WHAT THIS TASK INVOLVES: Instruction for the entries that follow: retype exactly the lines from the line with "e = RegistryConflict" to the line with "Proof. intros db", both included, and omit all others.

[Opening EXTRACTED DATA section]

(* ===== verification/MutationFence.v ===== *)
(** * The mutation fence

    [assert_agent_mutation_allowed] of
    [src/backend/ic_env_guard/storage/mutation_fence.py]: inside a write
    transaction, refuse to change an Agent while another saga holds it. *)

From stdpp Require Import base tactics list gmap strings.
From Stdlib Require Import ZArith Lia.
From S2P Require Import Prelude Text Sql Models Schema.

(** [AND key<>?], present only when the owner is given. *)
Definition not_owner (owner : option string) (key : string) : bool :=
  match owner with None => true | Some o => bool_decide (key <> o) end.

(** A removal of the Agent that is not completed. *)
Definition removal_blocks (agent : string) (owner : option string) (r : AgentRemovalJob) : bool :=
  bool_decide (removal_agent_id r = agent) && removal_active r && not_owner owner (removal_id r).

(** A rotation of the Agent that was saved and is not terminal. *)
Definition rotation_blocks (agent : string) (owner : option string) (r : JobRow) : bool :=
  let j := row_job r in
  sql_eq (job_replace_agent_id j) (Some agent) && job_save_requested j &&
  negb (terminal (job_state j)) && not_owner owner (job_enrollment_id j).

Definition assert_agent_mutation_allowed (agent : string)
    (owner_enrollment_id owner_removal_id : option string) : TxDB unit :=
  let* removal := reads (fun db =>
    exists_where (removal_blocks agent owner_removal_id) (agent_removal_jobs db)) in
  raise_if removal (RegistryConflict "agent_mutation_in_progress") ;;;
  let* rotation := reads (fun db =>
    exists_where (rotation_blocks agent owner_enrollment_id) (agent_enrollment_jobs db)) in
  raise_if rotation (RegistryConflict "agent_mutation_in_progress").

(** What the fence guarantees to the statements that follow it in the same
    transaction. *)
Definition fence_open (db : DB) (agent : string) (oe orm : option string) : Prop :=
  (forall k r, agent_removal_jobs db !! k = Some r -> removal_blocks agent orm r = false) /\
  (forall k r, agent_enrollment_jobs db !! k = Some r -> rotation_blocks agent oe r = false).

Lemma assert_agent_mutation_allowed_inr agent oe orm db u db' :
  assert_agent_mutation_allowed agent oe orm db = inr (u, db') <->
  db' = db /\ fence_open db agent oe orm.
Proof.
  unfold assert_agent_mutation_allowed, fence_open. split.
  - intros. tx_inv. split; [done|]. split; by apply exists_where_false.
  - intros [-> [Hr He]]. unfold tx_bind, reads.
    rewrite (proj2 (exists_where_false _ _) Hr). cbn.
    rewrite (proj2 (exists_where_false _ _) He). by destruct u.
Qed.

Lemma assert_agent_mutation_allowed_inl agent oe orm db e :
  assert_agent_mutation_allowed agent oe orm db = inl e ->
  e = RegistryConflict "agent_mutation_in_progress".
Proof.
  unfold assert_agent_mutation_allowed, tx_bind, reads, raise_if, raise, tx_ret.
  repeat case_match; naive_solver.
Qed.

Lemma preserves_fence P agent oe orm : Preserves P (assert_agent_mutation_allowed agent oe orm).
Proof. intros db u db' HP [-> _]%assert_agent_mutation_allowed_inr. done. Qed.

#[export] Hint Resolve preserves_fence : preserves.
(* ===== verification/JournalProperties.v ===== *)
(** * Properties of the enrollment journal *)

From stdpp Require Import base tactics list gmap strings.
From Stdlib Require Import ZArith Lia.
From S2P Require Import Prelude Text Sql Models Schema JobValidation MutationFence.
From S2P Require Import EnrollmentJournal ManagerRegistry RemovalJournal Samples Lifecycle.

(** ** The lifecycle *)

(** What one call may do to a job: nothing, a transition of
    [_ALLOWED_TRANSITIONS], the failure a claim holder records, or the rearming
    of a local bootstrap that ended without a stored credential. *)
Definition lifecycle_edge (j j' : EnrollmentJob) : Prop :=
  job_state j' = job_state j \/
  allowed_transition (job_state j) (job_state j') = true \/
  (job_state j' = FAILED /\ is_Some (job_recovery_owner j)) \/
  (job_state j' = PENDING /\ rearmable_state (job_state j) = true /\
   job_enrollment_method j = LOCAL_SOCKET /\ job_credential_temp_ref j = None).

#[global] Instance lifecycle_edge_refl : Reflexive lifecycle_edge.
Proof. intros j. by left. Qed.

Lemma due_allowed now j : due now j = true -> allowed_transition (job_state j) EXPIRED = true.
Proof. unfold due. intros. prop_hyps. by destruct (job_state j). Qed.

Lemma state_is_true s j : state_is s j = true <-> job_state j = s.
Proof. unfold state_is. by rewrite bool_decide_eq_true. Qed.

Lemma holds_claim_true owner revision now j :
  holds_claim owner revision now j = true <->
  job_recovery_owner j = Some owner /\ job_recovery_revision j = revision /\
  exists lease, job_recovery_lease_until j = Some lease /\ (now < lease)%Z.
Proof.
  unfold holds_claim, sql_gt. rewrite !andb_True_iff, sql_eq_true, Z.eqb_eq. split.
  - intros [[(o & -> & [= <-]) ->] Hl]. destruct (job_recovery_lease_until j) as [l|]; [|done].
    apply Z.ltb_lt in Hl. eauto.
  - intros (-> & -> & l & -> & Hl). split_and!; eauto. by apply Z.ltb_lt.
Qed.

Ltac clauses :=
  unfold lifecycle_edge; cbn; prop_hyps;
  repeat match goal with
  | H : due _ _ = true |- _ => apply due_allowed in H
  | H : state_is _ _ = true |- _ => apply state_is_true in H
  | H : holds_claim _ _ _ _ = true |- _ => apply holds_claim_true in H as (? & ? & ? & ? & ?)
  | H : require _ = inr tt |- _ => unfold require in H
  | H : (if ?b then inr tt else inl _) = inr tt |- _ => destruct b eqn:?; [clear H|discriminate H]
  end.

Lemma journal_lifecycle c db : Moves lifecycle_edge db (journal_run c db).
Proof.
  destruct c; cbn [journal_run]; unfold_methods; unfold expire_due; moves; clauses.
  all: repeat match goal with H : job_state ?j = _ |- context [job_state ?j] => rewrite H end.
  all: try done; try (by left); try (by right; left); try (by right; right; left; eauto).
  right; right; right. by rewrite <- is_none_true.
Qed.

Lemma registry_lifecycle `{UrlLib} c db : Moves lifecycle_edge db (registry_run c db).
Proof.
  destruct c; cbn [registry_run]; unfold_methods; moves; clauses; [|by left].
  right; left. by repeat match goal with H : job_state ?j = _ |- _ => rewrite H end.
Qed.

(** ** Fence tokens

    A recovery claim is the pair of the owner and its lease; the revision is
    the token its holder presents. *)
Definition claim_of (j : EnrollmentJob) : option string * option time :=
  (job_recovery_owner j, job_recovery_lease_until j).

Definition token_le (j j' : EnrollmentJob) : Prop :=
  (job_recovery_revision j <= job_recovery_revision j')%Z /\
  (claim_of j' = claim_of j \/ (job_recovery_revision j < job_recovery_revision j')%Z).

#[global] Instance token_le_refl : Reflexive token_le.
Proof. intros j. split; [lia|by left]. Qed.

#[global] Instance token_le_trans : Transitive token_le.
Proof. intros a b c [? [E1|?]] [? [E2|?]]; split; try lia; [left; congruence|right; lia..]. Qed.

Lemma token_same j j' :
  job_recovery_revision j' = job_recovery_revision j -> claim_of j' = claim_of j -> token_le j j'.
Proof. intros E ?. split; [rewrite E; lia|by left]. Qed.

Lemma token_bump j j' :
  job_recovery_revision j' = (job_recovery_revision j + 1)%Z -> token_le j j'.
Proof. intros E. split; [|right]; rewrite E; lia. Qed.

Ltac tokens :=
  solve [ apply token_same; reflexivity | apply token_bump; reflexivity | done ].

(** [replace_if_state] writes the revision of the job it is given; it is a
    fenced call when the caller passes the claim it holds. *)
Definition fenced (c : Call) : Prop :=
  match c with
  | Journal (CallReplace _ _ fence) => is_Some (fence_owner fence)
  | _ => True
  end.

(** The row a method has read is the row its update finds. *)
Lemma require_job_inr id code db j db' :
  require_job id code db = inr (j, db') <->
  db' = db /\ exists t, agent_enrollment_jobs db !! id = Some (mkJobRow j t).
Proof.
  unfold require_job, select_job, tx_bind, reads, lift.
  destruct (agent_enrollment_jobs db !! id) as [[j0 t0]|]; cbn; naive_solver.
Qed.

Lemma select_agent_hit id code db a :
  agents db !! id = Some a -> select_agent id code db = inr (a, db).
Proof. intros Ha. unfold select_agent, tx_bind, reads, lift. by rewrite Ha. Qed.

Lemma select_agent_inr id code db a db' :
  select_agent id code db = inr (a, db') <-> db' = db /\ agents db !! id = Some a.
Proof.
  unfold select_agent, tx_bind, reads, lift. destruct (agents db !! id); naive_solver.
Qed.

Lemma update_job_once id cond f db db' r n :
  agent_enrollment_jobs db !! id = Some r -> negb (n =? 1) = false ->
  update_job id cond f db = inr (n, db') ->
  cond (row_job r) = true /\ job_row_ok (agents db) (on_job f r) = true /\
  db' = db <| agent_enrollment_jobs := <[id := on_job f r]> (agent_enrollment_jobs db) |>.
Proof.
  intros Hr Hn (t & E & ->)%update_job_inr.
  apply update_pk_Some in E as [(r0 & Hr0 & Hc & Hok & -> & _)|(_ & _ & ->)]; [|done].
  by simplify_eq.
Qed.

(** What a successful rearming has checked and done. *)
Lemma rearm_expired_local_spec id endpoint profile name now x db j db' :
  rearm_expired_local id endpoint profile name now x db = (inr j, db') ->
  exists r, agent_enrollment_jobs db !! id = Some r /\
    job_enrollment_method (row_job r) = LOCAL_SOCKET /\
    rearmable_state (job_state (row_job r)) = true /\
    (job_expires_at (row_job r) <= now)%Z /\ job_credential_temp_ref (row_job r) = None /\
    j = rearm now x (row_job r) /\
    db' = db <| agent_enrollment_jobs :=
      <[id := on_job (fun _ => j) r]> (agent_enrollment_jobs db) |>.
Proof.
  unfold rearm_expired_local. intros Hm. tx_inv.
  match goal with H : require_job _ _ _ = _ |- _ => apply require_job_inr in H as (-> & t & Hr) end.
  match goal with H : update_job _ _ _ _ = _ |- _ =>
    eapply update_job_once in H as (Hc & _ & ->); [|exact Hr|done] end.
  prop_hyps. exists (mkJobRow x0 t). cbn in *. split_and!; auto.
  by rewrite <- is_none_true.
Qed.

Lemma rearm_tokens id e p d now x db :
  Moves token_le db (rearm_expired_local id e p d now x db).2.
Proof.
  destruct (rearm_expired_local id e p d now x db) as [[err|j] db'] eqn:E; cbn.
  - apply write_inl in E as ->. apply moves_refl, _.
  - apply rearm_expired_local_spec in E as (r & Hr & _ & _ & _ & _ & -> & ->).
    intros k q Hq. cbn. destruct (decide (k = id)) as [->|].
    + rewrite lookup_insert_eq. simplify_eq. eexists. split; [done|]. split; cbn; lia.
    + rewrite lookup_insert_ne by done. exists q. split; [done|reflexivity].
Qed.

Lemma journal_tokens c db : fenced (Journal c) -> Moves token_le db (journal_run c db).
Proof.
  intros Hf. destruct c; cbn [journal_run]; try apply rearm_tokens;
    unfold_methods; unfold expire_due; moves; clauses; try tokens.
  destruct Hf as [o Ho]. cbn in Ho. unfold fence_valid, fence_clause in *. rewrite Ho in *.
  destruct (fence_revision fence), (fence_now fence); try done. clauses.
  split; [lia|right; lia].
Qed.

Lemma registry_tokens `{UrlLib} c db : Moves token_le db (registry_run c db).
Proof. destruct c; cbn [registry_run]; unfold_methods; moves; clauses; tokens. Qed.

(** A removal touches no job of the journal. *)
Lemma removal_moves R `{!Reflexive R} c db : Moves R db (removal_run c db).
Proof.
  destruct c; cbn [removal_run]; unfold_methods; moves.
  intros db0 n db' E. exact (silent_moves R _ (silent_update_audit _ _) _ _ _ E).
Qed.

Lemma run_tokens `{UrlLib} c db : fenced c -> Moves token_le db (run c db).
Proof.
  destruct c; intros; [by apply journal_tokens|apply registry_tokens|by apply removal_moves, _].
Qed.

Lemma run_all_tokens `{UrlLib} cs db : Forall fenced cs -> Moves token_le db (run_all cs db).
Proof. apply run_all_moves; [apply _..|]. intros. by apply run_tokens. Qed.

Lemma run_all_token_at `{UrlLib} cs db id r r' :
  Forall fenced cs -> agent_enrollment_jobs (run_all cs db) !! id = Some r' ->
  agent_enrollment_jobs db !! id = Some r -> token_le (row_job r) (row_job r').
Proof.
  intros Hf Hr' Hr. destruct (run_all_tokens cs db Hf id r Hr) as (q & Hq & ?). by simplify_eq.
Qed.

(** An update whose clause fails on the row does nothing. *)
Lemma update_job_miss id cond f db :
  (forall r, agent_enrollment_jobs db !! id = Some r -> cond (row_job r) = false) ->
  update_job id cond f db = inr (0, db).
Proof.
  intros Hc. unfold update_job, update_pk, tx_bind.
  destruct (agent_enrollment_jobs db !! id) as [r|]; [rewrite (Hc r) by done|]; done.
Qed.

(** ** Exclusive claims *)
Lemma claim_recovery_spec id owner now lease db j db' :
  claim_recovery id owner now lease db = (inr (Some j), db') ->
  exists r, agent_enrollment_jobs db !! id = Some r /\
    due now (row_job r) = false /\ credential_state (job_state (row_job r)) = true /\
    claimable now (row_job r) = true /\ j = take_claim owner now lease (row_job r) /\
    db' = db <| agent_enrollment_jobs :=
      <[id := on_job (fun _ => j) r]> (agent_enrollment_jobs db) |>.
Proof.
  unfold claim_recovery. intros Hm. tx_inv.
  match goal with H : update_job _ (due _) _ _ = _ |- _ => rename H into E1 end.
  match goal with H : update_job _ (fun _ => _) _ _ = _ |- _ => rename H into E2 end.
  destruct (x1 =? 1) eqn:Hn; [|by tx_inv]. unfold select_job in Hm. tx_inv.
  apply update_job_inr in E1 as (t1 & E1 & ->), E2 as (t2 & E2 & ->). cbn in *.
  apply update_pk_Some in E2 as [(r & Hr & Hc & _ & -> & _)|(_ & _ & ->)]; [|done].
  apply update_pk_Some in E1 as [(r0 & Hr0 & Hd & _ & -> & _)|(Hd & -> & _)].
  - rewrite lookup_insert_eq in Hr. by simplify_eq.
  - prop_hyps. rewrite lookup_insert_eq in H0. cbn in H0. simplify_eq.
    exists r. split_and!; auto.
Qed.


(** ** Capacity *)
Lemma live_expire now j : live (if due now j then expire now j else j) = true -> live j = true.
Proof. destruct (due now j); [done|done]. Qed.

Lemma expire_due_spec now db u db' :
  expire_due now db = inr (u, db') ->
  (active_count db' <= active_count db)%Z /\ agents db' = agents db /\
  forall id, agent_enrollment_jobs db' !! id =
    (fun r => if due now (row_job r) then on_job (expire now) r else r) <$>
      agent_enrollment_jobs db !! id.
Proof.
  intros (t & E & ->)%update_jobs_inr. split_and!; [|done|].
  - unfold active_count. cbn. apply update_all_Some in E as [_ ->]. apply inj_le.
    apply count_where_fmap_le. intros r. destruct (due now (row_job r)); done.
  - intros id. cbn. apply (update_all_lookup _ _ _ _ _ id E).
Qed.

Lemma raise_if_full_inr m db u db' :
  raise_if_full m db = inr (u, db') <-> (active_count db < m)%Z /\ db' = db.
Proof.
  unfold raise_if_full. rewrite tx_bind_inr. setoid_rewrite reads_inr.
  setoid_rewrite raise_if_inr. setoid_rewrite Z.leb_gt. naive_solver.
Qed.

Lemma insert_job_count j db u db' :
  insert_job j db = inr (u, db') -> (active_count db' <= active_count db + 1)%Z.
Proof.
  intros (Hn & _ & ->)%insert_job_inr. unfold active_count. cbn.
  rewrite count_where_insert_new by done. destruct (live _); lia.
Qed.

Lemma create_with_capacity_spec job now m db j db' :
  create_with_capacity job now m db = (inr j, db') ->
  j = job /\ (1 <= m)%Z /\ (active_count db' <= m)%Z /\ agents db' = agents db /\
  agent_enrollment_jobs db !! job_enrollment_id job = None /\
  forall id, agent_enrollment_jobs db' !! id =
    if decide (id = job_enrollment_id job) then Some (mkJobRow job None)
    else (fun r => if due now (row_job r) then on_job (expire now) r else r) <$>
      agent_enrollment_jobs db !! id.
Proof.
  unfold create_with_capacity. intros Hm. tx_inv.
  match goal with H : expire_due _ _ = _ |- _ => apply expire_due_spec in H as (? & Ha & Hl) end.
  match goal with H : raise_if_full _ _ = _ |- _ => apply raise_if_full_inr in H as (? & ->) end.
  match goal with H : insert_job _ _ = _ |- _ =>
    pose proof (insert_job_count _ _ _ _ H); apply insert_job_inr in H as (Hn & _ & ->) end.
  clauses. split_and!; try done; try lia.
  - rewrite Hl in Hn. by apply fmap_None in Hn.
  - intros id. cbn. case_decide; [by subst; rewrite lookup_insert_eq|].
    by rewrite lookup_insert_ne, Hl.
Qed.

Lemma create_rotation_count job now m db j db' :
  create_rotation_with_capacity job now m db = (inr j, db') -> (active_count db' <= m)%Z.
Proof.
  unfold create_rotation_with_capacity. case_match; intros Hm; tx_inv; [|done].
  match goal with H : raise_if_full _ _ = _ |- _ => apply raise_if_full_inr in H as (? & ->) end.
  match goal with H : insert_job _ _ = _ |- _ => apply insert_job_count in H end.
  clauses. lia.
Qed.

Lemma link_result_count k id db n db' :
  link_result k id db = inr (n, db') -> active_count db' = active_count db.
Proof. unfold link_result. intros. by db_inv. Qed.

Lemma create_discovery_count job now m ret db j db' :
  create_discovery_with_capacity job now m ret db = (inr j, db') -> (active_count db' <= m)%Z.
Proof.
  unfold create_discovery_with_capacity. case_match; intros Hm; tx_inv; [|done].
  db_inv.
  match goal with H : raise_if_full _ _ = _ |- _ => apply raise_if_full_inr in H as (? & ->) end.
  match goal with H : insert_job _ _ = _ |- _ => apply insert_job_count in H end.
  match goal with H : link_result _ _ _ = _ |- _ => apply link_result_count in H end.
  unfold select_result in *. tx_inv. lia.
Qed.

[Closing EXTRACTED DATA section]
[Opening EXTRACTED DATA section]

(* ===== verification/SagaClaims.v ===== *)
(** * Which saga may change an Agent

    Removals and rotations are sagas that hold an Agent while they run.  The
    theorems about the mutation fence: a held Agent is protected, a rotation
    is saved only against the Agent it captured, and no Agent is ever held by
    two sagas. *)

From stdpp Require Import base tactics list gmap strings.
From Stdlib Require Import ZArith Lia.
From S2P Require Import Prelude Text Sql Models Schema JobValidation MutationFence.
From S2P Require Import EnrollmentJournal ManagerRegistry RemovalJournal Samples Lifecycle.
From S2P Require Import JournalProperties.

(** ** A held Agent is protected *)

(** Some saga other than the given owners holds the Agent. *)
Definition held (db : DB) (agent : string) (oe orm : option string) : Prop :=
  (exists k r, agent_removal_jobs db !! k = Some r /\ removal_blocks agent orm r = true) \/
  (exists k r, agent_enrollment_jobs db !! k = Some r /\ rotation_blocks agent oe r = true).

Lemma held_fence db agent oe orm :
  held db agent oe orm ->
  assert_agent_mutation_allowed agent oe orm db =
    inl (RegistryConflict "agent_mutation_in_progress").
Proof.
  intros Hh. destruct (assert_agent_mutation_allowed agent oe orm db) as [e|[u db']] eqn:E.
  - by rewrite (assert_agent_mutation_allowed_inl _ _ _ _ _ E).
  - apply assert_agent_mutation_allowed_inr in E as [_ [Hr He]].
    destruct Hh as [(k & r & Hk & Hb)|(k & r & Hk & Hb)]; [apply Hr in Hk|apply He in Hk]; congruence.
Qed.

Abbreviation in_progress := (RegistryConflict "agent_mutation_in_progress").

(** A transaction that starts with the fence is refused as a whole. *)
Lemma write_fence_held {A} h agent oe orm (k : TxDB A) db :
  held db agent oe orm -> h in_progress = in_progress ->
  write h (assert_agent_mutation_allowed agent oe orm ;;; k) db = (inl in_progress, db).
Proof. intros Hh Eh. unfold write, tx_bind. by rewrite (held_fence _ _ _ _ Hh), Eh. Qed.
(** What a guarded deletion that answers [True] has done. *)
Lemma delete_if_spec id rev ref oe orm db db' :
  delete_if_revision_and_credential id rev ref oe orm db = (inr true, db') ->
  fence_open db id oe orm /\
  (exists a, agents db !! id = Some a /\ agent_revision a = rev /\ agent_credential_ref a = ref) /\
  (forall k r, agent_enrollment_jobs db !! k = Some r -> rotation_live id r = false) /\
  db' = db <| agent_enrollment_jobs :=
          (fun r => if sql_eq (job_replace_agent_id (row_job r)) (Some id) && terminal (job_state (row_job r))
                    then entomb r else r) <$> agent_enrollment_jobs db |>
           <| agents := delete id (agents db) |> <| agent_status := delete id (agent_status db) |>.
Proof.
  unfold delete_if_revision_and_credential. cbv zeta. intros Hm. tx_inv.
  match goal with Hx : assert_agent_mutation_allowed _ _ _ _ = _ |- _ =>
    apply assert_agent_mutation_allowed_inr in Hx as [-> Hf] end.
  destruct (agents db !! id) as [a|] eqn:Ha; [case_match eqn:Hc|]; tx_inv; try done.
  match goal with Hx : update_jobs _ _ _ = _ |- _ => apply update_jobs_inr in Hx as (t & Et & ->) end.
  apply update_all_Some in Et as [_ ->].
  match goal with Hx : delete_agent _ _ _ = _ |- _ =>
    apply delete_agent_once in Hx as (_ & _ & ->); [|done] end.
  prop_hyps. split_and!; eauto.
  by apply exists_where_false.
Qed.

[Closing EXTRACTED DATA section]
[Opening EXTRACTED DATA section]

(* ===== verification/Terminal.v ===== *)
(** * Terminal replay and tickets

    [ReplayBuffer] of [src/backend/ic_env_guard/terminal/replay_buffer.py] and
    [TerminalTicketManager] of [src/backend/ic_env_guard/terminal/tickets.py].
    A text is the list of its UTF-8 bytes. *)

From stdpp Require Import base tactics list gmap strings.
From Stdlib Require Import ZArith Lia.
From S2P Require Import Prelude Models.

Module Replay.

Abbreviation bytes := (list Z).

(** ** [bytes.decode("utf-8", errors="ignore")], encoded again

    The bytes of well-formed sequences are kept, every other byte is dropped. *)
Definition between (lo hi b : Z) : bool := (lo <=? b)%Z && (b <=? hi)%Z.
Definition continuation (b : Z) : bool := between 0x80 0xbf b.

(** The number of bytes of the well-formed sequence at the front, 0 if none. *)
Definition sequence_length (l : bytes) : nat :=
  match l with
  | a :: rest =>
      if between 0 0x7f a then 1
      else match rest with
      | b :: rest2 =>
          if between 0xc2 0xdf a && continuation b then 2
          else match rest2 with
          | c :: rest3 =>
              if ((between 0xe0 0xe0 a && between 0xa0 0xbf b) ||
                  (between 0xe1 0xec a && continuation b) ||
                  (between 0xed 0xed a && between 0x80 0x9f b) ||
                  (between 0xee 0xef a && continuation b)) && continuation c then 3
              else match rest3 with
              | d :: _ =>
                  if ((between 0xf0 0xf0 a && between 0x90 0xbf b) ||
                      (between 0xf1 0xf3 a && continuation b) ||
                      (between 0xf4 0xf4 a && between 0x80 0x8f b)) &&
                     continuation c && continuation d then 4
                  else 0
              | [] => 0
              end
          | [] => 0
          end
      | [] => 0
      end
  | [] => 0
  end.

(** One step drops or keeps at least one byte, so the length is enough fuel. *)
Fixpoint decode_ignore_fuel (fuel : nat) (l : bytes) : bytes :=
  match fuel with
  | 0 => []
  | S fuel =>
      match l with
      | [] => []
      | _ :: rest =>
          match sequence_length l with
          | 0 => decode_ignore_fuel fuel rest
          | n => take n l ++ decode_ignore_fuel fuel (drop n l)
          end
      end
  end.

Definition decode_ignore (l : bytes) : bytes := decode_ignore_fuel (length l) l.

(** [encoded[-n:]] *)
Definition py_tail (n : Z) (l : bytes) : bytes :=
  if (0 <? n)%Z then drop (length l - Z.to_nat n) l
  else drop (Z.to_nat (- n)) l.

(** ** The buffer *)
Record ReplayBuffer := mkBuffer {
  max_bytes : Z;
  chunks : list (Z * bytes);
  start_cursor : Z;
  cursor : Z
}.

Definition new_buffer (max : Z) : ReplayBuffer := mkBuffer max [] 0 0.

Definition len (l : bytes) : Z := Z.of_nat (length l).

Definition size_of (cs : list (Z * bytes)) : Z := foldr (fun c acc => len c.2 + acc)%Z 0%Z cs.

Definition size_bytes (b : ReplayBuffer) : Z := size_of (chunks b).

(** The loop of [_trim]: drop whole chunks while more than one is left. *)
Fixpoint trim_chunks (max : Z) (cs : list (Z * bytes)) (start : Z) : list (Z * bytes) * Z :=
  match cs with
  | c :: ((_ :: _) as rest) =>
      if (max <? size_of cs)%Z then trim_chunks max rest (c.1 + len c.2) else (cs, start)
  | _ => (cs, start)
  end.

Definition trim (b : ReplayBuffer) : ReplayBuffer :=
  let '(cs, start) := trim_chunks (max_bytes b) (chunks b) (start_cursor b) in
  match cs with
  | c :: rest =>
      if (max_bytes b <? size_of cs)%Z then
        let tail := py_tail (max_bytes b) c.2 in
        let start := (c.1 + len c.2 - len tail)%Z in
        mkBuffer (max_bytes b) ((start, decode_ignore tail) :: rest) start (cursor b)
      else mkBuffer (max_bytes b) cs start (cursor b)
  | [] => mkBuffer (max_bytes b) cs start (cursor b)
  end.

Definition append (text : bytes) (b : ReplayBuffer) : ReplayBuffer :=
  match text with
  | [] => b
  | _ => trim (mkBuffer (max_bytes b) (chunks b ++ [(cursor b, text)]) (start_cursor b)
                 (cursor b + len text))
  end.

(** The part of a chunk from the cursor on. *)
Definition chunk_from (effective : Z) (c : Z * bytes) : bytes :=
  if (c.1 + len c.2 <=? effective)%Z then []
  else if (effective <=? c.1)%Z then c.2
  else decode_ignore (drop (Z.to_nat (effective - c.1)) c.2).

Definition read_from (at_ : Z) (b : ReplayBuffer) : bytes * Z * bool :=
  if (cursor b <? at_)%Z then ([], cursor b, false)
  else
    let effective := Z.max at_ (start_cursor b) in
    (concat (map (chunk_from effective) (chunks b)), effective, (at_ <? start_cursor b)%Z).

[Closing EXTRACTED DATA section]

RESULT FOR THIS EXERCISE:
  e = RegistryConflict "agent_mutation_in_progress".
Proof.
  unfold assert_agent_mutation_allowed, tx_bind, reads, raise_if, raise, tx_ret.
  repeat case_match; naive_solver.
Qed.

Lemma preserves_fence P agent oe orm : Preserves P (assert_agent_mutation_allowed agent oe orm).
Proof. intros db u db' HP [-> _]%assert_agent_mutation_allowed_inr. done. Qed.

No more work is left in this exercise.